A bunch of banned people moved to Substack. I never really understood what the platform was exactly, or why people keep saying “it can’t be censored.” It’s some kind of subscription news letter, that is also a blog.
It obviously can be censored, and I think the people saying “it can’t be censored” are just boomers who don’t understand the internet. I’ve heard Tucker Carlson say it though, and Tucker did multiple reports on me being censored, so he’s aware of the levels of censorship that are possible.
I was censored in totally new ways never seen before all the way back in 2017. But none of these things that were done to me were like, ruled unconstitutional or anything. They just haven’t been used since (except some of them against 8chan).
Before 2017, the censorship against me was the same as normie conservatives are experiencing now. I was banned from social media, banned from PayPal, banned from credit card processing, my bank accounts were closed. It’s obviously logical that the next step for normie conservatives will be to suffer the same kinds of censorship I suffered in 2017.
So, now we’re seeing the media go after Substack.
They will of course go after the payment processor first.
So they’re talking about money in their first big censorship push. If you go Joker mode and say “it’s not about the money, it’s about sending a message,” then they go on to the next stage.
A group of vaccine-sceptic writers are generating revenues of at least $2.5m (£1.85m) a year from publishing newsletters for tens of thousands of followers on the online publishing platform Substack, according to new research.
Prominent figures in the anti-vaccine movement including Dr Joseph Mercola and Alex Berenson have large followings on Substack, which has more than 1 million paying subscribers who sign up for individual newsletters from an array of authors who include novelist Salman Rushdie, the writer musician Patti Smith and former Downing Street adviser Dominic Cummings.
Mercola, a US alternative medicine doctor and prolific producer of anti-vaccine content, and Alex Berenson, a journalist banned from Twitter last year after questioning the efficacy of Covid-19 vaccines, are among five vaccine sceptics on the platform who earn themselves and Substack a minimum of $2.5m a year from their newsletters. Under Substack’s business model, writers keep about 90% of the subscription income, with the platform taking 10% and payment company Stripe charging the writers 3% of their take.

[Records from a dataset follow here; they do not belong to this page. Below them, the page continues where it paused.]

(* ===== verification/IndexMapCorrect.v ===== *)
(** [BsIndexMap] refines an association list in insertion order: representation invariant, one
    refinement theorem per operation, growth and iterators.

    Each hash is drawn anew by the code.  The shape of a map is kept whatever the draws are; that a
    stored key is found again is proved for draws that agree with the buckets the keys are in. *)
From S2P Require Import Prelude AssocList IndexMap.

(** * Chains *)

Section proofs.
Context {K V : Type} `{!EqDecision K}.
Implicit Types (key_hash_code h : K -> Z) (draws : nat -> K -> Z).
Implicit Types (m : BsIndexMap K V) (es : list (option (Entry K V))).

Definition chain_of (e : Entry K V) : Z := match e with Deleted c => c | Occupied _ _ c => c end.

Definition set_chain (e : Entry K V) (c : Z) : Entry K V :=
  match e with Deleted _ => Deleted c | Occupied k v _ => Occupied k v c end.

(** [lchain es start l]: the chain from [start] runs through the entry indices [l]. *)
Fixpoint lchain es (start : Z) (l : list nat) : Prop :=
  match l with
  | [] => start = EMPTY_INDEX
  | i :: l' => start = Z.of_nat i /\ exists e, es !! i = Some (Some e) /\ lchain es (chain_of e) l'
  end.

Definition key_at es (i : nat) : option K :=
  match es !! i with Some (Some (Occupied k _ _)) => Some k | _ => None end.

(** The indices of the entries hashed to bucket [b], given the buckets of the used entries. *)
Definition positions (b : Z) (bk : list Z) : list nat :=
  filter (fun i => bk !! i = Some b) (seq 0 (length bk)).

Lemma positions_lt b bk i : i ∈ positions b bk -> (i < length bk)%nat.
Proof. intros [_ H]%list_elem_of_filter. apply elem_of_seq in H. lia. Qed.

Lemma positions_elem b bk i : i ∈ positions b bk <-> bk !! i = Some b.
Proof.
  unfold positions. rewrite list_elem_of_filter. split; [naive_solver|]. intros H. split; [done|].
  apply lookup_lt_Some in H. apply elem_of_seq. lia.
Qed.

Lemma positions_length b bk : (length (positions b bk) <= length bk)%nat.
Proof. unfold positions. etrans; [apply length_filter|]. by rewrite length_seq. Qed.

Lemma positions_NoDup b bk : NoDup (positions b bk).
Proof. unfold positions. apply NoDup_filter, NoDup_seq. Qed.

Lemma positions_app b b' bk :
  positions b (bk ++ [b']) = positions b bk ++ (if decide (b' = b) then [length bk] else []).
Proof.
  unfold positions. rewrite length_app. cbn. rewrite Nat.add_1_r, seq_S, filter_app. f_equal.
  - apply filter_ext_in. intros i Hi%elem_of_seq. rewrite lookup_app_l by lia. done.
  - rewrite filter_cons, filter_nil. rewrite Nat.add_0_l, lookup_app_r, Nat.sub_diag by lia. cbn.
    repeat case_decide; naive_solver.
Qed.

(** The link of the entry at [i]. *)
Definition link es (i : nat) : option Z :=
  match es !! i with Some (Some e) => Some (chain_of e) | _ => None end.

Lemma lchain_ext es es' start l :
  (forall i, i ∈ l -> link es i = link es' i) ->
  lchain es start l -> lchain es' start l.
Proof.
  revert start. induction l as [|i l IH]; intros start E; [done|]. cbn.
  intros (-> & e & Hi & Hl). split; [done|].
  pose proof (E i ltac:(by left)) as Ei. unfold link in Ei. rewrite Hi in Ei.
  destruct (es' !! i) as [[e'|]|]; try done. injection Ei as Hc.
  exists e'. split; [done|]. rewrite <-Hc. apply IH; [|done]. intros j Hj. apply E. by right.
Qed.
(** Every stored key is on the probe sequence of [h], before any empty entry. *)
Definition hm_reach h m : Prop := forall i k v, entries m !! i = Some (Occupied k v) ->
  exists pre post, path h m k = pre ++ i :: post /\ forall j, j ∈ pre -> entries m !! j <> Some Empty.

Lemma keys_unique es :
  NoDup (omap hm_kv_of es).*1 -> forall i j k v w,
    es !! i = Some (Occupied k v) -> es !! j = Some (Occupied k w) -> i = j.
Proof.
  assert (Hin : forall es j k w, es !! j = Some (Occupied k w) -> k ∈ (omap hm_kv_of es).*1).
  { intros es' j k w Hj. apply list_elem_of_fmap. exists (k, w). split; [done|].
    apply list_elem_of_omap. exists (Occupied k w). split; [by eapply list_elem_of_lookup_2|done]. }
  induction es as [|e es IH]; intros Hnd [|i] [|j] k v w Hi Hj; cbn in Hi, Hj; simplify_eq; try done.
  - cbn in Hnd. apply NoDup_cons in Hnd as [Hn _]. by destruct Hn; eapply Hin.
  - cbn in Hnd. apply NoDup_cons in Hnd as [Hn _]. by destruct Hn; eapply Hin.
  - f_equal. eapply IH; [|done|done]. destruct e; cbn in Hnd; [done|done|by apply NoDup_cons in Hnd as [_ ?]].
Qed.

Lemma hm_wf_split h m : hm_wf h m <-> hm_shape m /\ NoDup (hm_iter m).*1 /\ hm_reach h m.
Proof.
  split.
  - intros W. split_and!; [split; apply W|apply unique_keys, W|exact (hw_reach h m W)].
  - intros ([Hp Hl] & Hnd & Hr). split; [done|done|by apply keys_unique|done].
Qed.

Lemma inserted_nodup found k v items items' :
  inserted found k v items items' -> (found = false -> Assoc.lookup k items = None) ->
  NoDup items.*1 -> NoDup items'.*1.
Proof.
  intros Hi Hk Hnd. destruct found; cbn in Hi.
  - destruct Hi as (w & rest & R1 & R2). rewrite R2. by rewrite R1 in Hnd.
  - rewrite Hi. apply NoDup_cons. split; [by apply Assoc.lookup_None, Hk|done].
Qed.

(** An overwritten or new key: the items are those of the finite map with the key inserted. *)
Lemma inserted_lookup found k v items items' :
  inserted found k v items items' -> (found = false -> Assoc.lookup k items = None) -> NoDup items.*1 ->
  forall k', Assoc.lookup k' items' = if decide (k' = k) then Some v else Assoc.lookup k' items.
Proof.
  intros Hi Hk Hnd k'. pose proof (inserted_nodup _ _ _ _ _ Hi Hk Hnd) as Hnd'. destruct found; cbn in Hi.
  - destruct Hi as (w & rest & R1 & R2). rewrite (Assoc.lookup_perm k' _ _ Hnd' R2), (Assoc.lookup_perm k' _ _ Hnd R1).
    cbn. repeat case_decide; by subst.
  - rewrite (Assoc.lookup_perm k' _ _ Hnd' Hi). cbn. repeat case_decide; by subst.
Qed.
(* ===== verification/Value.v ===== *)
(** NaN-boxed JavaScript values: [src/so2js/runtime/value.rs].

    A [Value] is one 64-bit word.  Pointers are stored directly (top 16 bits
    zero), doubles as the bitwise negation of their pattern, and every other
    value under a 16-bit tag above a 48-bit payload.  The constructors, type
    tests and casts below are the methods of [Value]; numbers are [f64] bit
    patterns (file Float64). *)

From S2P Require Import Prelude Float64.

(** ** Words *)

(** Rust's [!] on [u64] and [u16]. *)
Definition not64 (x : Z) : Z := Z.ldiff (Z.ones 64) x.
Definition not16 (x : Z) : Z := Z.ldiff (Z.ones 16) x.

(** [x as u16], [x as u32], [x as u64] of a wider unsigned word or of a signed one. *)
Definition as_u16 (x : Z) : Z := x mod 2 ^ 16.
Definition as_u32 (x : Z) : Z := x mod 2 ^ 32.
Definition as_u64 (x : Z) : Z := x mod 2 ^ 64.

(** [cast_signed] and [as iN] on a [w]-bit word. *)
Definition cast_signed (w x : Z) : Z :=
  if x mod 2 ^ w <? 2 ^ (w - 1) then x mod 2 ^ w else x mod 2 ^ w - 2 ^ w.

(** ** Representation *)

Record Value : Type := from_raw_bits { as_raw_bits : Z }.

Definition TAG_SHIFT : Z := 48.
Definition NAN_TAG : Z := 0x7FF8.
Definition POINTER_TAG : Z := 0.
Definition UNDEFINED_TAG : Z := not16 (Z.lor 1 NAN_TAG).
Definition NULL_TAG : Z := not16 (Z.lor 3 NAN_TAG).
Definition EMPTY_TAG : Z := not16 (Z.lor 2 NAN_TAG).
Definition BOOL_TAG : Z := not16 (Z.lor 4 NAN_TAG).
Definition SMI_TAG : Z := not16 (Z.lor 6 NAN_TAG).
Definition NULLISH_TAG_MASK : Z := 0xFFFD.
Definition CANONICAL_NAN : Z := not64 (Z.shiftl NAN_TAG TAG_SHIFT).

Definition SMI_MAX : f64 := f64_of_int i32_max.
Definition SMI_MIN : f64 := f64_of_int i32_min.

(** ** Constructors *)

Definition undefined : Value := from_raw_bits (Z.shiftl UNDEFINED_TAG TAG_SHIFT).
Definition null : Value := from_raw_bits (Z.shiftl NULL_TAG TAG_SHIFT).
Definition empty_value : Value := from_raw_bits (Z.shiftl EMPTY_TAG TAG_SHIFT).
Definition bool_value (value : bool) : Value :=
  from_raw_bits (Z.lor (Z.shiftl BOOL_TAG TAG_SHIFT) (Z.b2z value)).
Definition smi (value : Z) : Value :=
  let smi_value_bits := as_u32 value in
  from_raw_bits (Z.lor (Z.shiftl SMI_TAG TAG_SHIFT) smi_value_bits).
Definition double (value : f64) : Value := from_raw_bits (not64 value).
Definition heap_item (ptr : Z) : Value := from_raw_bits ptr.
Definition nan : Value := from_raw_bits CANONICAL_NAN.

Definition DOUBLE_POSITIVE_ZERO : Z := as_raw_bits (double 0).
Definition DOUBLE_NEGATIVE_ZERO : Z := as_raw_bits (double F64_SIGN).
Definition POSITIVE_INFINITY : Z := as_raw_bits (double F64_INFINITY).
Definition TRUE : Z := as_raw_bits (bool_value true).
Definition FALSE : Z := as_raw_bits (bool_value false).
Definition SMI_ZERO : Z := as_raw_bits (smi 0).

(** [Value::number]: a small integer when the number is one, a double otherwise. *)
Definition number (value : f64) : Value :=
  if f64_eq (f64_trunc value) value
     && (f64_le SMI_MIN value && f64_le value SMI_MAX)
     && negb (value =? F64_SIGN)
  then smi (f64_as_int i32_min i32_max value)
  else if f64_is_nan value then nan
  else double value.

(** ** Type tests *)

Definition get_tag (v : Value) : Z := as_u16 (Z.shiftr (as_raw_bits v) TAG_SHIFT).
Definition has_tag (v : Value) (tag : Z) : bool := get_tag v =? tag.
Definition is_pointer (v : Value) : bool := has_tag v POINTER_TAG.
Definition is_nan (v : Value) : bool := as_raw_bits v =? CANONICAL_NAN.
Definition is_double (v : Value) : bool :=
  negb (Z.land (not64 (as_raw_bits v)) (not64 CANONICAL_NAN) =? not64 CANONICAL_NAN)
  || is_nan v.
Definition is_smi (v : Value) : bool := has_tag v SMI_TAG.
Definition is_number (v : Value) : bool := is_smi v || is_double v.
Definition is_infinity (v : Value) : bool :=
  Z.lor (as_raw_bits v) (Z.shiftl 1 63) =? POSITIVE_INFINITY.
Definition is_positive_zero (v : Value) : bool :=
  (as_raw_bits v =? DOUBLE_POSITIVE_ZERO) || (is_smi v && (as_raw_bits v =? SMI_ZERO)).
Definition is_negative_zero (v : Value) : bool := as_raw_bits v =? DOUBLE_NEGATIVE_ZERO.
Definition is_zero (v : Value) : bool :=
  Z.lor (as_raw_bits v) (Z.shiftl 1 63) =? DOUBLE_POSITIVE_ZERO.
Definition is_true (v : Value) : bool := as_raw_bits v =? TRUE.
Definition is_false (v : Value) : bool := as_raw_bits v =? FALSE.
Definition is_undefined (v : Value) : bool := has_tag v UNDEFINED_TAG.
Definition is_null (v : Value) : bool := has_tag v NULL_TAG.
Definition is_nullish (v : Value) : bool :=
  Z.land (get_tag v) NULLISH_TAG_MASK =? NULL_TAG.
Definition is_bool (v : Value) : bool := has_tag v BOOL_TAG.
Definition is_empty (v : Value) : bool := has_tag v EMPTY_TAG.

(** ** Casts *)

Definition as_double (v : Value) : f64 := not64 (as_raw_bits v).
Definition as_bool (v : Value) : bool := negb (Z.land (as_raw_bits v) 1 =? 0).
Definition as_smi (v : Value) : Z := cast_signed 32 (as_u32 (as_raw_bits v)).
Definition as_pointer (v : Value) : Z := as_raw_bits v.
Definition as_number (v : Value) : f64 :=
  if is_smi v then f64_of_int (as_smi v) else as_double v.

(** ** Conversions from machine integers *)

Definition from_u8 (value : Z) : Value := smi value.
Definition from_i8 (value : Z) : Value := smi value.
Definition from_u16 (value : Z) : Value := smi value.
Definition from_i16 (value : Z) : Value := smi value.
Definition from_i32 (value : Z) : Value := smi value.
Definition from_u32 (value : Z) : Value :=
  if i32_max <? value then double (f64_of_int value) else smi value.
Definition from_u64 (value : Z) : Value :=
  if i32_max <? value then double (f64_of_int value) else smi value.
Definition from_i64 (value : Z) : Value :=
  if (i32_max <? value) || (value <? i32_min) then double (f64_of_int value) else smi value.
Definition from_f64 (value : f64) : Value := number value.

(** ** Formatting: the cascade of tests by which [debug_format] tells values apart *)

Inductive ValueView : Type :=
| VBool (b : bool)
| VSmi (n : Z)
| VDouble (d : f64)
| VUndefined
| VNull
| VEmpty
| VPointer (p : Z).

Definition debug_format_view (v : Value) : ValueView :=
  if is_bool v then VBool (as_bool v)
  else if is_smi v then VSmi (as_smi v)
  else if is_double v then VDouble (as_double v)
  else if is_undefined v then VUndefined
  else if is_null v then VNull
  else if is_empty v then VEmpty
  else VPointer (as_pointer v).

See, they identify the payment processor.
That is a call for a Jihad against Stripe, which always cracks.
Research by the Center for Countering Digital Hate, a campaign group, showed that Mercola’s newsletters made a minimum of $1m a year from charging subscribers an annual fee of $50, with Berenson making at least $1.2m from charging people $60. Three other vaccine sceptic newsletters, from tech entrepreneur Steven Kirsch, virologist Robert Malone and anonymous writer Eugyppius, generate about $300,000 between them.
It’s hilarious that all of these Jewish “anti-hate” companies are now just pro-vax enforcement. And they literally refer to anti-vax as “hate.” David Icke was deplatformed by the above mentioned organization, and they identified him as a “hate actor.”
I guess Pfizer is a protected group. It’s run by the Jews, after all.
Imran Ahmed, chief executive of CCDH, said companies like Substack were under “no obligation” to amplify vaccine scepticism and make money from it. “They could just say no. This isn’t about freedom; this is about profiting from lies … Substack should immediately stop profiting from medical misinformation that can seriously harm readers.”
…
A Substack spokesperson referred the Guardian to an essay published on Wednesday by the platform’s co-founders, Chris Best, Hamish McKenzie and Jairaj Sethi, in which they said silencing vaccine sceptics would not work. “As we face growing pressure to censor content published on Substack that to some seems dubious or objectionable, our answer remains the same: we make decisions based on principles not PR, we will defend free expression, and we will stick to our hands-off approach to content moderation,” they said.
If they find an alternative to Stripe, Amazon will pull them. Eventually, Cloudflare will pull them.
They won’t do it immediately. This is a process of building up an outrage narrative that the media does. This is the first big hit I’ve seen so far on Substack, but you’ll start seeing CNN pieces on it and so on.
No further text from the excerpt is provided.